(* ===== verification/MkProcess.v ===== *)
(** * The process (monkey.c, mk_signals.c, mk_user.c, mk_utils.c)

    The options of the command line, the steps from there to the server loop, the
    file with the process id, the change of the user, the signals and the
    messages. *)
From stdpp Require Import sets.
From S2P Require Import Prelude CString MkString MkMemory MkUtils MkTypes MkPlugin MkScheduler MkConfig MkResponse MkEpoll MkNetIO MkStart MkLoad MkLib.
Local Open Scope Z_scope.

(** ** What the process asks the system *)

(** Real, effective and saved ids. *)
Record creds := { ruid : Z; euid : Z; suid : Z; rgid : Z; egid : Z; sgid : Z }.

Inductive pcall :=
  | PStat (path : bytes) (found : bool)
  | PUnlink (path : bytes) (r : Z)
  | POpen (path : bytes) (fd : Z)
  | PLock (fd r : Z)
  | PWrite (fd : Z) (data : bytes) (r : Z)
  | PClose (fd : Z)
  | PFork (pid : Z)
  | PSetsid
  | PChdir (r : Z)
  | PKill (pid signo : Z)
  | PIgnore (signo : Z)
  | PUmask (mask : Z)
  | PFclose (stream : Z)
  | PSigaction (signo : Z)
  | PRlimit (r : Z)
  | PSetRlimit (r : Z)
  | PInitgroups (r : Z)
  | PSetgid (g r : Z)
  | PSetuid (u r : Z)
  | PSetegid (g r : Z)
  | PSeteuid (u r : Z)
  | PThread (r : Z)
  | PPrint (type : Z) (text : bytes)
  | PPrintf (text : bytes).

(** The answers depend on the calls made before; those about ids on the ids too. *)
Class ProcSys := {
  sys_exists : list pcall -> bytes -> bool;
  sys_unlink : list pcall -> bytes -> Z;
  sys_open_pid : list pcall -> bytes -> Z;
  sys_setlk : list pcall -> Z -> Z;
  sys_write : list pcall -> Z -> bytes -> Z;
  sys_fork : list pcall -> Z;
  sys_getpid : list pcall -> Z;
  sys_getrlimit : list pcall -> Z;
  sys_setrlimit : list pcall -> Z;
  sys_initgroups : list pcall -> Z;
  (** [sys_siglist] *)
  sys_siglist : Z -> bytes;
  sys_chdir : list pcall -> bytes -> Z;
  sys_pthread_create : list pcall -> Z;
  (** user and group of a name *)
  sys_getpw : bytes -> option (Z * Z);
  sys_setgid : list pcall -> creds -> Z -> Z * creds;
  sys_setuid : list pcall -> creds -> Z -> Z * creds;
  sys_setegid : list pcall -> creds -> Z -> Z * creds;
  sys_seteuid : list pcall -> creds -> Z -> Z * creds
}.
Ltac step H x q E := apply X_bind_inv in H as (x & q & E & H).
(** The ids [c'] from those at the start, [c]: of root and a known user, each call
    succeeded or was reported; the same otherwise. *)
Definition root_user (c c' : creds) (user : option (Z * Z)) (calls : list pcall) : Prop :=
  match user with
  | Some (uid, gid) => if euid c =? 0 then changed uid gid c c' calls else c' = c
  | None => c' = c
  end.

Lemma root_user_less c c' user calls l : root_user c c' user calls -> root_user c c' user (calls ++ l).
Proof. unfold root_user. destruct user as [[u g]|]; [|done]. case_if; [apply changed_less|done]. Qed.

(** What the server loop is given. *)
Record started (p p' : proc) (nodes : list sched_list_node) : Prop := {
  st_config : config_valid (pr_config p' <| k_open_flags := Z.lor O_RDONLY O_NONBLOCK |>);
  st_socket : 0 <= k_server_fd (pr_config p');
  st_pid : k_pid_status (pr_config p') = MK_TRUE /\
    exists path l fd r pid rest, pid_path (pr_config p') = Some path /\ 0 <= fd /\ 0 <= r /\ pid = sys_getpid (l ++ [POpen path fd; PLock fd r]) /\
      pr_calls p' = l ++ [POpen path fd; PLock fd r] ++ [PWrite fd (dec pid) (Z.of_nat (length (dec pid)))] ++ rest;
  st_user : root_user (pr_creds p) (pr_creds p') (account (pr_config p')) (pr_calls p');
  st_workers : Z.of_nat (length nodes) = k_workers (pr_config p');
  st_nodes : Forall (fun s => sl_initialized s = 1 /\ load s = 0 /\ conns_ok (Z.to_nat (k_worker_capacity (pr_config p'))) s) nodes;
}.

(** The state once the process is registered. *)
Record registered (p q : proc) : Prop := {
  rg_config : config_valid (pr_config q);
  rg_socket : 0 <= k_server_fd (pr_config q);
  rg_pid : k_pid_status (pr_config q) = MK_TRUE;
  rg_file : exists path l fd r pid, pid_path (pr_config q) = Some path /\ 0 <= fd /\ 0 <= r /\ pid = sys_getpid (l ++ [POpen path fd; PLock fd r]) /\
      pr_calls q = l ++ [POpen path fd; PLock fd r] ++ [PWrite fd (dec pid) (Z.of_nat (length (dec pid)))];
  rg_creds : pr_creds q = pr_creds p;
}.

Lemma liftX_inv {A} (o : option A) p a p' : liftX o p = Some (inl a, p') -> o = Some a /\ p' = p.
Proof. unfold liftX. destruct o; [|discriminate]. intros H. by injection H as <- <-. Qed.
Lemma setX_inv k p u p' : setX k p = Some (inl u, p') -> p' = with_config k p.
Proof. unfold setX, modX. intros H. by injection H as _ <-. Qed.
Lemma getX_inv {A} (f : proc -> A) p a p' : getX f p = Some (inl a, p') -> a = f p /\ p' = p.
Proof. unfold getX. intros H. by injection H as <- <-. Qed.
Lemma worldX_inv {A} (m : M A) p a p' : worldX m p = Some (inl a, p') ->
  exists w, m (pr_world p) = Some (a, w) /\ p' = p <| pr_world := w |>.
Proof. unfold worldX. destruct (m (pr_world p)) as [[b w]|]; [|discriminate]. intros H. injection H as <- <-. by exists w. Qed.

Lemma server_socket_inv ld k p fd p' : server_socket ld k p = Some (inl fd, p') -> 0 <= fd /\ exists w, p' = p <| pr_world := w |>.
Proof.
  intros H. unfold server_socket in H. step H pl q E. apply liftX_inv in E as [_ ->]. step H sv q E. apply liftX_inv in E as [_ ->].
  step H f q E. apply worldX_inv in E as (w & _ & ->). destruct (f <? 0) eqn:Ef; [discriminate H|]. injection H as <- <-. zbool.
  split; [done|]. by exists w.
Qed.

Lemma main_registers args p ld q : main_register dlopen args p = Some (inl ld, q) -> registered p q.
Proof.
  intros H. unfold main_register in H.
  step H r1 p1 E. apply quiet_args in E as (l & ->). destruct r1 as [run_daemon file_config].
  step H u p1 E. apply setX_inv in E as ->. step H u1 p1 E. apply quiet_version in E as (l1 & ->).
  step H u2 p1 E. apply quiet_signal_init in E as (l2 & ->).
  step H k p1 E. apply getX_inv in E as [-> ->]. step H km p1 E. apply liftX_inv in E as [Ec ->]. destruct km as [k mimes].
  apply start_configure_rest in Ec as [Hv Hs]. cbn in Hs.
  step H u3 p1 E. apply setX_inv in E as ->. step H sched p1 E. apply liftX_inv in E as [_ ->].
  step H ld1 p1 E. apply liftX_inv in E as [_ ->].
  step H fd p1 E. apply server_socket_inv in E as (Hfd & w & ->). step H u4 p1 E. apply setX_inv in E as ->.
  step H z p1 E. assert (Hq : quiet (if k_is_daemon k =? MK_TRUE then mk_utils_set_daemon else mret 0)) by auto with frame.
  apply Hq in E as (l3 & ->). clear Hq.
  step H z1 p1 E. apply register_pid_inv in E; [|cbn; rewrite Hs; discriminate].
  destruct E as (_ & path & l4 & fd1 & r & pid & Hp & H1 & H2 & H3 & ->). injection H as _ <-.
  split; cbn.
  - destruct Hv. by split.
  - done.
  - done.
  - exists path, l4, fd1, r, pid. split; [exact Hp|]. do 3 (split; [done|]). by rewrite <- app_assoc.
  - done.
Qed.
**********
EXERCISE AIM:
In restating the data, begin at its first line, reproduce each line word for word, and conclude with the line that contains "(stream : Z)".

RESULT OF THIS EXERCISE:
(* ===== verification/MkProcess.v ===== *)
(** * The process (monkey.c, mk_signals.c, mk_user.c, mk_utils.c)

    The options of the command line, the steps from there to the server loop, the
    file with the process id, the change of the user, the signals and the
    messages. *)
From stdpp Require Import sets.
From S2P Require Import Prelude CString MkString MkMemory MkUtils MkTypes MkPlugin MkScheduler MkConfig MkResponse MkEpoll MkNetIO MkStart MkLoad MkLib.
Local Open Scope Z_scope.

(** ** What the process asks the system *)

(** Real, effective and saved ids. *)
Record creds := { ruid : Z; euid : Z; suid : Z; rgid : Z; egid : Z; sgid : Z }.

Inductive pcall :=
  | PStat (path : bytes) (found : bool)
  | PUnlink (path : bytes) (r : Z)
  | POpen (path : bytes) (fd : Z)
  | PLock (fd r : Z)
  | PWrite (fd : Z) (data : bytes) (r : Z)
  | PClose (fd : Z)
  | PFork (pid : Z)
  | PSetsid
  | PChdir (r : Z)
  | PKill (pid signo : Z)
  | PIgnore (signo : Z)
  | PUmask (mask : Z)
  | PFclose (stream : Z)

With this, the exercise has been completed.